The code excerpt shows that the individual local client instances (Command) are managed in a LinkedList. To add a local client, the method addCommand is used. To remove all local client instances, the method clearAllCommands is used. Because we are coding in a managed code environment, removing the Command instances does not equate to deleting them. They will be deleted when there are no references to the local client instances. This is important because when the local client instances are cleared, the threads referencing the local client instances will still be executing. It would be very inappropriate to have to wait until all of the old local client instances have finished executing, or to stop the execution in midstream.

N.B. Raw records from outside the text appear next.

Lemma triple_ListVersions i :
  triple hold (ListVersions i : P _)
    (fun r s => hold s /\ match r with Ok vs => Forall (fun v => file_key (mv_StoragePath v)) vs | _ => True end).
Proof.
  apply triple_query; [done|]. intros t y Hi. split; [done|]. apply Forall_forall. intros v Hv.
  apply list_elem_of_In in Hv. eapply Permutation_in in Hv; [|symmetry; apply go_sort_perm].
  apply filter_In in Hv as [Hv _]. apply list_elem_of_In in Hv. by eapply version_file_key.
Qed.

(** *** Modules *)

Definition module_ok (m : Module) : Prop :=
  mo_OrganizationID m = org /\ segment (mo_Namespace m) /\ segment (mo_Name m) /\ segment (mo_System m).

Lemma same_address_key a b :
  same_address a b = true ->
  mo_OrganizationID b = mo_OrganizationID a /\
  (mo_Namespace b, mo_Name b, mo_System b) = (mo_Namespace a, mo_Name a, mo_System a).
Proof.
  unfold same_address, addressed. intros Hs. apply andb_prop in Hs as [Hs Es].
  apply andb_prop in Hs as [Hs En]. apply andb_prop in Hs as [Eo Ens].
  apply Nat.eqb_eq in Eo. apply String.eqb_eq in Ens, En, Es. by rewrite Eo, Ens, En, Es.
Qed.

Lemma same_address_refl a : same_address a a = true.
Proof. unfold same_address, addressed. by rewrite Nat.eqb_refl, !String.eqb_refl. Qed.

(** Inserting a module whose address is free. *)
Lemma insert_module (t : mdb) (y : Y) m now :
  module_ok m -> (forall b, b ∈ modules t -> same_address m b = false) -> hold (Beside t y) ->
  let row := fresh_module (mnext t) now m in
  let s' := Beside (on_modules (fun rows => rows ++ [row]) (mbump t)) y in
  hold s' /\ registered (returned row m) s'.
Proof.
  intros (Ho & Hns & Hn & Hs) Hnew [[Hy Hc] Hk]. cbn zeta. split; [split; [split; [done|]|exact Hk]|].
  - cbn. unfold module_keys. cbn. rewrite fmap_app. cbn. rewrite <- Ho.
    unfold key_of_module at 2. cbn. rewrite Ho. apply cat_add_module; try done.
    intros i o Hin. apply list_elem_of_fmap in Hin as (b & E & Hb). injection E as -> -> E1 E2 E3.
    specialize (Hnew b Hb). pose proof (one_org _ _ _ _ _ Hc _ _ _ (list_elem_of_fmap_2 key_of_module _ _ Hb)) as [Hob _].
    unfold same_address, addressed in Hnew. rewrite Hob, Ho, <- E1, <- E2, <- E3 in Hnew.
    by rewrite Nat.eqb_refl, !String.eqb_refl in Hnew.
  - unfold registered, module_keys. cbn. rewrite fmap_app. apply elem_of_app. right. by left.
Qed.

Lemma triple_CreateModule m :
  module_ok m -> triple hold (CreateModule m : P _)
    (fun r s => hold s /\ match r with Ok m' => registered m' s | Err _ => True end).
Proof.
  intros Hm. unfold CreateModule. eapply triple_bind; [apply triple_now|]. intros now.
  apply triple_sql; [done|]. intros t y Hi.
  destruct (any (same_address m) (modules t)) eqn:E; [done|]. cbn [fst snd].
  apply insert_module; [done | | done]. intros b Hb. by eapply any_false.
Qed.

Lemma triple_UpsertModule m :
  module_ok m -> triple hold (UpsertModule m : P _)
    (fun r s => hold s /\ match r with
       | Ok m' => registered m' s /\ key_of_module m' = (mo_ID m', mo_OrganizationID m, (mo_Namespace m, mo_Name m, mo_System m))
       | Err _ => True end).
Proof.
  intros Hm. unfold UpsertModule. eapply triple_bind; [apply triple_now|]. intros now.
  apply triple_sql; [done|]. intros t y Hi.
  destruct (List.find (same_address m) (modules t)) as [old|] eqn:E; cbn [fst snd].
  - assert (Hsk : same_keys t (on_modules (update_rows (same_address m) (set_touched now)) t))
      by by apply modules_same_keys.
    split; [by eapply inv_same_keys|]. split; [|done]. unfold registered. cbn [tabs].
    destruct Hsk as (-> & _). apply find_elem in E as [Hold Hs]. apply same_address_key in Hs as [Ho Ha].
    unfold key_of_module. cbn. rewrite <- Ho, <- Ha. by apply (list_elem_of_fmap_2 key_of_module).
  - destruct (insert_module t y m now Hm) as [Hi' Hr]; [intros b Hb; by eapply find_none | done|].
    split; [exact Hi'|]. by split.
Qed.

(** Updating a module in place. *)
Lemma triple_UpdateModule m :
  triple (fun s => hold s /\ registered m s) (UpdateModule m : P _)
    (fun r s => hold s /\ match r with
       | Ok m' => registered m' s /\ key_of_module m' = key_of_module m | Err _ => True end).
Proof.
  unfold UpdateModule. eapply triple_bind; [apply triple_now|]. intros now.
  apply triple_sql; [by intros s [? _]|]. intros t y [Hi Hr].
  destruct (List.find (module_is (mo_ID m)) (modules t)) as [old|] eqn:E; [|done].
  destruct (any _ _); [done|]. cbn [fst snd].
  assert (Hsk : same_keys t (on_modules (update_rows (module_is (mo_ID m)) (set_module now m)) t)).
  { apply modules_same_keys. intros b Hb Hid. apply Nat.eqb_eq in Hid.
    apply (list_elem_of_fmap_2 key_of_module) in Hb. destruct Hi as [[_ Hc] _]. cbn in Hc, Hr.
    unfold registered, key_of_module in Hr. cbn in Hr. unfold key_of_module in Hb at 1. rewrite Hid in Hb.
    pose proof (same_id _ _ _ _ _ _ _ _ _ _ Hc Hb Hr) as Ea. injection Ea as E1 E2 E3.
    unfold key_of_module. cbn. by rewrite E1. }
  split; [by eapply inv_same_keys|]. unfold registered in *. cbn [tabs] in *. destruct Hsk as (-> & _). by split.
Qed.

(** *** Archives *)

(** Room for version [v] of the module with identifier [i] at an address. *)
Definition slot (i : uuid) (ns n s v : string) (t : mdb) : Prop :=
  (i, org, (ns, n, s)) ∈ module_keys t /\
  forall k, k ∈ version_keys t -> (vk_Module k, vk_Version k) <> (i, v).

Lemma slot_vacant i ns n s v t y :
  file_version v -> hold (Beside t y) -> slot i ns n s v t ->
  forall k, k ∈ version_keys t -> vk_Path k <> storagePath ns n s v.
Proof.
  intros Hv [[_ Hc] _] [Hm Hnew] k Hk E. cbn in Hc. apply (Hnew k Hk).
  set (k' := VK 0%nat i v (storagePath ns n s v) "" 0).
  assert (Hk' : placed (module_keys t) k') by by exists org, ns, n, s.
  exact (path_names _ _ _ _ _ _ _ Hc (located _ _ _ _ _ Hc _ Hk) Hk' E).
Qed.

Lemma slot_key i ns n s v t y : hold (Beside t y) -> slot i ns n s v t -> file_version v ->
  file_key (storagePath ns n s v).
Proof.
  intros [[_ Hc] _] [Hm _] Hv. cbn in Hc.
  destruct (segments _ _ _ _ _ Hc _ _ _ _ _ Hm) as (? & ? & ?). by apply path_key.
Qed.

Definition stored (path data : string) (u : UploadResult) : Prop :=
  u = {| ur_Path := path; ur_Size := Z.of_nat (String.length data); ur_Checksum := sha256_hex data |}.

Lemma triple_Upload i ns n s v data size :
  file_version v ->
  triple (fun st : S' => hold st /\ slot i ns n s v (tabs st))
    (outward (be_Upload (storagePath ns n s v) (data, None) size))
    (fun r st => (hold st /\ slot i ns n s v (tabs st)) /\ match r with
       | Ok u => stored (storagePath ns n s v) data u /\ content (around st) (storagePath ns n s v) = Some data
       | Err _ => True end).
Proof.
  intros Hv. apply triple_outward. intros t y [Hi Hs]. pose proof (slot_key _ _ _ _ _ _ _ Hi Hs Hv) as Hk.
  pose proof (slot_vacant _ _ _ _ _ _ _ Hv Hi Hs) as Hvac. destruct Hi as [[Hy Hc] Hst]. cbn in *.
  destruct (upload_law _ (data, None) size y Hy Hk) as (Hy' & Hsame & Hok).
  split; [split; [|done]; split; [split; [done|]|]|].
  - cbn. eapply cat_store; [|exact Hc]. intros k Hin. right. apply Hsame. by apply Hvac.
  - eapply Forall_impl; [exact Hst|]. intros g [Hg Hd]. split; [done|]. cbn. rewrite Hsame; [done | by apply Hvac].
  - destruct (fst (be_Upload _ _ _ y)) as [u|e]; [|done]. destruct (Hok u eq_refl) as (Hd & _ & ->). by split.
Qed.

(** Only archives that need not stay are deleted. *)
Definition spared (k : string) : Prop := Forall (fun g => vk_Path (fst g) <> k) kept.

Lemma triple_Delete (Q : mdb -> Prop) k :
  file_key k -> spared k ->
  triple (fun s : S' => hold s /\ Q (tabs s)) (outward (be_Delete k)) (fun _ s => hold s /\ Q (tabs s)).
Proof.
  intros Hk Hsp. apply triple_outward. intros t y [[[Hy Hc] Hst] HQ]. cbn in *.
  destruct (delete_law k y Hy Hk) as (Hy' & Hsame & Hown & _). split; [|done]. split; [split; [done|]; cbn|].
  - eapply cat_store; [|exact Hc]. intros k' _. destruct (decide (vk_Path k' = k)) as [->|Hne]; [done|].
    right. by apply Hsame.
  - apply Forall_forall. intros g Hg. pose proof (proj1 (Forall_forall _ _) Hst g Hg) as [Hin Hd]. split; [done|]. cbn.
    rewrite Hsame; [done|]. exact (proj1 (Forall_forall _ _) Hsp g Hg).
Qed.

(** A call that leaves the store alone, with a fact about one key. *)
Lemma triple_quiet_at {A} (c : prog Y A) (Q : mdb -> Prop) k data :
  leaves_store c ->
  triple (fun s : S' => (hold s /\ Q (tabs s)) /\ content (around s) k = Some data) (outward c)
    (fun _ s => (hold s /\ Q (tabs s)) /\ content (around s) k = Some data).
Proof.
  intros Hc. apply triple_outward. intros t y [[Hi HQ] Hd]. cbn in *.
  destruct (Hc y (proj1 (proj1 Hi))) as [Hy' Hs]. split; [split; [|done]; by apply (inv_store t y)|].
  by rewrite Hs.
Qed.

(** The version a successful upload recorded. *)
Definition published_as (i : uuid) (v path data : string) (row : ModuleVersion) (s : S') : Prop :=
  row ∈ module_versions (tabs s) /\ mv_ModuleID row = i /\ mv_Version row = v /\
  mv_StoragePath row = path /\ mv_Checksum row = sha256_hex data /\
  mv_SizeBytes row = Z.of_nat (String.length data) /\ content (around s) path = Some data.

Lemma triple_CreateVersion module f u readme ns n s data :
  file_version (f_Version f) -> stored (storagePath ns n s (f_Version f)) data u ->
  triple (fun st : S' => (hold st /\ slot (mo_ID module) ns n s (f_Version f) (tabs st)) /\
            content (around st) (storagePath ns n s (f_Version f)) = Some data)
    (CreateVersion (form_version cfg module f u readme) : P _)
    (fun r st => hold st /\ match r with
       | Ok row => published_as (mo_ID module) (f_Version f) (storagePath ns n s (f_Version f)) data row st
       | Err _ => slot (mo_ID module) ns n s (f_Version f) (tabs st) end).
Proof.
  intros Hv ->. unfold CreateVersion. eapply triple_bind; [apply triple_now|]. intros now.
  apply triple_sql; [by intros st [[? ?] _]|]. intros t y [[Hi Hs] Hd].
  destruct (any _ _); [done|]. destruct (negb _); [done|]. cbn [fst snd].
  set (row := fresh_version _ _ _).
  assert (Hrow : row ∈ module_versions (on_mversions (fun rows => rows ++ [row]) (mbump t))).
  { cbn. apply elem_of_app. right. by left. }
  split; [|by repeat split]. destruct Hi as [[Hy Hc] Hst], Hs as [Hm Hnew].
  split; [split; [done|]; cbn in *; unfold version_keys; cbn; rewrite fmap_app; apply cat_add_version; try done|].
  - by exists org, ns, n, s.
  - intros c Hc'. cbn in Hc'. rewrite Hd in Hc'. by injection Hc' as <-.
  - eapply Forall_impl; [exact Hst|]. intros g [Hg Hd']. split; [|done]. unfold version_keys. cbn. rewrite fmap_app.
    apply elem_of_app. by left.
Qed.

(** *** Deleting rows *)

Lemma drop_versions_standing (gone : ModuleVersion -> bool) t y :
  (forall g v, g ∈ kept -> v ∈ module_versions t -> key_of_version v = fst g -> gone v = false) ->
  standing t y -> standing (drop_versions gone t) y.
Proof.
  intros Hg Hst. apply Forall_forall. intros g Hin. pose proof (proj1 (Forall_forall _ _) Hst g Hin) as [Hk Hd].
  split; [|done]. apply list_elem_of_fmap in Hk as (v & E & Hv). rewrite E. apply list_elem_of_fmap_2.
  apply list_elem_of_In, filter_In. split; [by apply list_elem_of_In|]. by rewrite (Hg g v Hin Hv).
Qed.

Lemma drop_versions_inv (gone : ModuleVersion -> bool) t y :
  (forall g v, g ∈ kept -> v ∈ module_versions t -> key_of_version v = fst g -> gone v = false) ->
  hold (Beside t y) -> hold (Beside (drop_versions gone t) y).
Proof.
  intros Hg [[Hy Hc] Hst]. split; [split; [done|]|by apply drop_versions_standing]. cbn in *.
  eapply cat_drop; [reflexivity | | |exact Hc].
  - apply fmap_filter_sublist.
  - by intros.
Qed.

Lemma drop_module_inv i t y :
  (forall g, g ∈ kept -> vk_Module (fst g) <> i) -> hold (Beside t y) -> hold (Beside (drop_module i t) y).
Proof.
  intros Hg [[Hy Hc] Hst]. unfold hold, inv, consistent in *. cbn [tabs around] in *.
  assert (Em : module_keys (drop_module i t) = key_of_module <$> List.filter (fun m => negb (module_is i m)) (modules t)).
  { unfold module_keys, drop_module. cbn. by apply fmap_update. }
  split; [split; [done|]|].
  - rewrite Em. eapply cat_drop; [apply fmap_filter_sublist | apply fmap_filter_sublist | |exact Hc].
    intros k j o a Hk E Hm. apply list_elem_of_fmap in Hm as (m & Em' & Hm).
    rewrite Em'. apply list_elem_of_fmap_2. apply list_elem_of_In, filter_In.
    split; [by apply list_elem_of_In|].
    apply list_elem_of_fmap in Hk as (v & -> & Hv). apply list_elem_of_In, filter_In in Hv as [_ Hv].
    cbn in E. injection Em' as Ej _ _. unfold module_is. by rewrite <- Ej, <- E.
  - apply (drop_versions_standing (fun v => (mv_ModuleID v =? i)%nat)); [|exact Hst].
    intros g v Hin _ E. apply Nat.eqb_neq. specialize (Hg g Hin). by rewrite <- E in Hg.
Qed.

The remaining functionality implemented by ParentBase relates to executing the local clients through the Command interface. The execution of the local clients is on a per thread basis. Each local client is allocated a thread so that the individual executions can occur concurrently. Some readers may comment that spinning off an individual thread in a heavily multithreaded environment is inefficient. Granted, the statement is true, but consider the context, where the

greater cost is the waiting time of the network communications. Therefore, to be robust, it is best if each local client waits individually and indicates to the controller when they have completed. While an individual thread is waiting, it is not consuming resources, and therefore having multiple waiting threads is not a problem for the server. Following is the implementation of the command execution:

protected List _runningThreads = new LinkedList(); public abstract void addResult(Result result);

public void processRequest( Request request) { Iterator iter = _commands.iterator(); _runningThreads.clear();

while( iter.hasNext()) {

Command cmd = (Command)iter.next(); cmd.setRequest( request); cmd.assignParent( this);

Thread thrd = new Thread((Runnable)cmd); _runningThreads.add( thrd); thrd.start();

}

}

public void processRequest( String impl, Request request) { Iterator iter = _commands.iterator(); _runningThreads.clear();

while( iter.hasNext()) {

Command cmd = (Command)iter.next();

if( cmd.getIdentifier().compareTo( impl) == 0) { cmd.setRequest( request);

cmd.assignParent( this);

Thread thrd = new Thread( (Runnable)cmd); _runningThreads.add( thrd);

thrd.start();

break;

}

}

}

The data member _runningThreads is a list of threads that are executing. The list is required by the synchronous or asynchronous controller implementations to know when a thread has completed. The method addResult, which is used to add a result to the controller, is defined as abstract because the synchronous or asynchronous implementations define their own way of managing the results. You will see this difference shortly. The processRequest methods are used to execute the Command interface instances. There are two versions of the processRequest method. The version with a single parameter executes all local clients. The version with two parameters executes a specific local client.

Regardless of whether a single local client or all local clients are executed, they are executed on their own threads. This keeps the architecture simple so you don’t have to deal with too many architectural variations.